Definition host_key (lower : string) : string := ("host:" ++ lower)%string.
Definition slug_key (slug : string) : string := ("slug:" ++ slug)%string.
Definition snapshot_key (pageId : string) : string := ("page:" ++ pageId ++ ":snapshot")%string.
Definition overlayPage (pageId : string) : string := ("overlay:" ++ pageId ++ ":")%string.
Definition overlayEntry (pageId entryId : string) : string := ("overlay:" ++ pageId ++ ":" ++ entryId)%string.
Definition heartbeat_key : string := ("meta:heartbeat")%string.
Definition snapshotObject (pageId : string) : string := ("pages/" ++ pageId ++ "/snapshot.json")%string.
Definition hostObject (lower : string) : string := ("hosts/" ++ lower)%string.
Definition slugObject (slug : string) : string := ("slugs/" ++ slug)%string.

Definition CACHE_FRESH_MS : Z := 30000.
Definition OVERLAY_CACHE_FRESH_MS : Z := 10000.
Definition LIST_LAG_MS : Z := 120000.

(** ** Reading through *)

Inductive Lookup (A : Type) := found (value : A) | missing | unavailable.
Arguments found {A} value.
Arguments missing {A}.
Arguments unavailable {A}.

(** What a read is for. *)
Record ReadInput (A : Type) := {
  ri_cacheKey : string;
  ri_kvKey : string;
  ri_r2Key : option string;
  ri_kvMissIsFinal : bool;
  ri_decode : string -> option A;
}.
Arguments ri_cacheKey {A}.
Arguments ri_kvKey {A}.
Arguments ri_r2Key {A}.
Arguments ri_kvMissIsFinal {A}.
Arguments ri_decode {A}.

(** The text of a successful read, when it decodes. *)
Definition decodeFound {A} (decode : string -> option A) (raw : result unit (option string)) : option (string * A) :=
  match raw with Ok (Some text) => (fun v => (text, v)) <$> decode text | _ => None end.

Definition readThrough {A} (env : StatusEnv) (input : ReadInput A) (st : Stores) : Lookup A * Stores :=
  let cached := cacheGet env (ri_cacheKey input) st in
  let fromCache := decodeFound (ri_decode input) (Ok (cv_value <$> cached)) in
  let fresh := match cached, fromCache with Some c, Some _ => nowMs env - cv_storedAt c <? CACHE_FRESH_MS | _, _ => false end in
  let remember (hit : string * A) :=
    (found hit.2, cachePut env (ri_cacheKey input) {| cv_value := hit.1; cv_storedAt := nowMs env |} st) in
  let old := match fromCache with Some hit => Some (found hit.2, st) | None => None end in
  let answer := kvGet env (ri_kvKey input) st in
  match fresh, old with
  | true, Some copy => copy
  | _, _ =>
      match decodeFound (ri_decode input) answer with
      | Some hit => remember hit
      | None =>
          if ri_kvMissIsFinal input && match answer with Ok None => true | _ => false end then (missing, st)
          else
            let second := match ri_r2Key input with Some key => r2Get env key st | None => Err tt end in
            match decodeFound (ri_decode input) second, old with
            | Some hit, _ => remember hit
            | None, Some copy => copy
            | None, None => (if negb (is_ok answer) && negb (is_ok second) then unavailable else missing, st)
            end
      end
  end.

(** ** Pages and overlays *)

Definition hex_or_dash (c : ascii) : bool := let b := byte_of c in is_digit c || ((97 <=? b) && (b <=? 102)) || (b =? 45).

Definition decodePageId (raw : string) : option string :=
  let id := trim raw in
  if bool_decide (String.length id = 36%nat) && forallb hex_or_dash (string_chars id) then Some id else None.

(** The texts of values and back. *)
Class StatusJson := {
  decodeStatusPageSnapshotJson : string -> option StatusPageSnapshot;
  decodeStatusPageOverlayEntryJson : string -> option StatusPageOverlayEntry;
  decodeStatusPageHeartbeatJson : string -> option StatusPagePublisherHeartbeat;
  decodeOverlayJson : string -> option (list StatusPageOverlayEntry);
  overlay_entry_json : StatusPageOverlayEntry -> string;
  overlay_json : list StatusPageOverlayEntry -> string;
}.

Class StatusJsonLaws `{StatusJson} : Prop := {
  entry_json_reads : forall e, decodeStatusPageOverlayEntryJson (overlay_entry_json e) = Some e;
  overlay_json_reads : forall l, decodeOverlayJson (overlay_json l) = Some l;
}.

Record ListedOverlay := { lo_keys : list string; lo_entries : list StatusPageOverlayEntry }.

Record PageView := { pv_snapshot : StatusPageSnapshot; pv_freshness : StatusPageFreshness }.

Section Worker.
Context (toLowerCase : string -> string) `{!StatusJson}.

Definition pageIdForHost (env : StatusEnv) (hostname : string) (st : Stores) : Lookup string * Stores :=
  readThrough env
    {| ri_cacheKey := cacheKey "host" (toLowerCase hostname); ri_kvKey := host_key (toLowerCase hostname);
       ri_r2Key := Some (hostObject (toLowerCase hostname)); ri_kvMissIsFinal := true; ri_decode := decodePageId |} st.

Definition pageIdForSlug (env : StatusEnv) (slug : string) (st : Stores) : Lookup string * Stores :=
  readThrough env
    {| ri_cacheKey := cacheKey "slug" slug; ri_kvKey := slug_key slug; ri_r2Key := Some (slugObject slug);
       ri_kvMissIsFinal := true; ri_decode := decodePageId |} st.

Definition loadSnapshot (env : StatusEnv) (pageId : string) (st : Stores) : option StatusPageSnapshot * Stores :=
  let '(lookup, next) := readThrough env
    {| ri_cacheKey := cacheKey "snapshot" pageId; ri_kvKey := snapshot_key pageId; ri_r2Key := Some (snapshotObject pageId);
       ri_kvMissIsFinal := false; ri_decode := decodeStatusPageSnapshotJson |} st in
  (match lookup with found s => Some s | _ => None end, next).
- - - - -
Work required: Reproduce every line of the listing above in which the string "remember" appears.

Output of the task:
  let remember (hit : string * A) :=
      | Some hit => remember hit
            | Some hit, _ => remember hit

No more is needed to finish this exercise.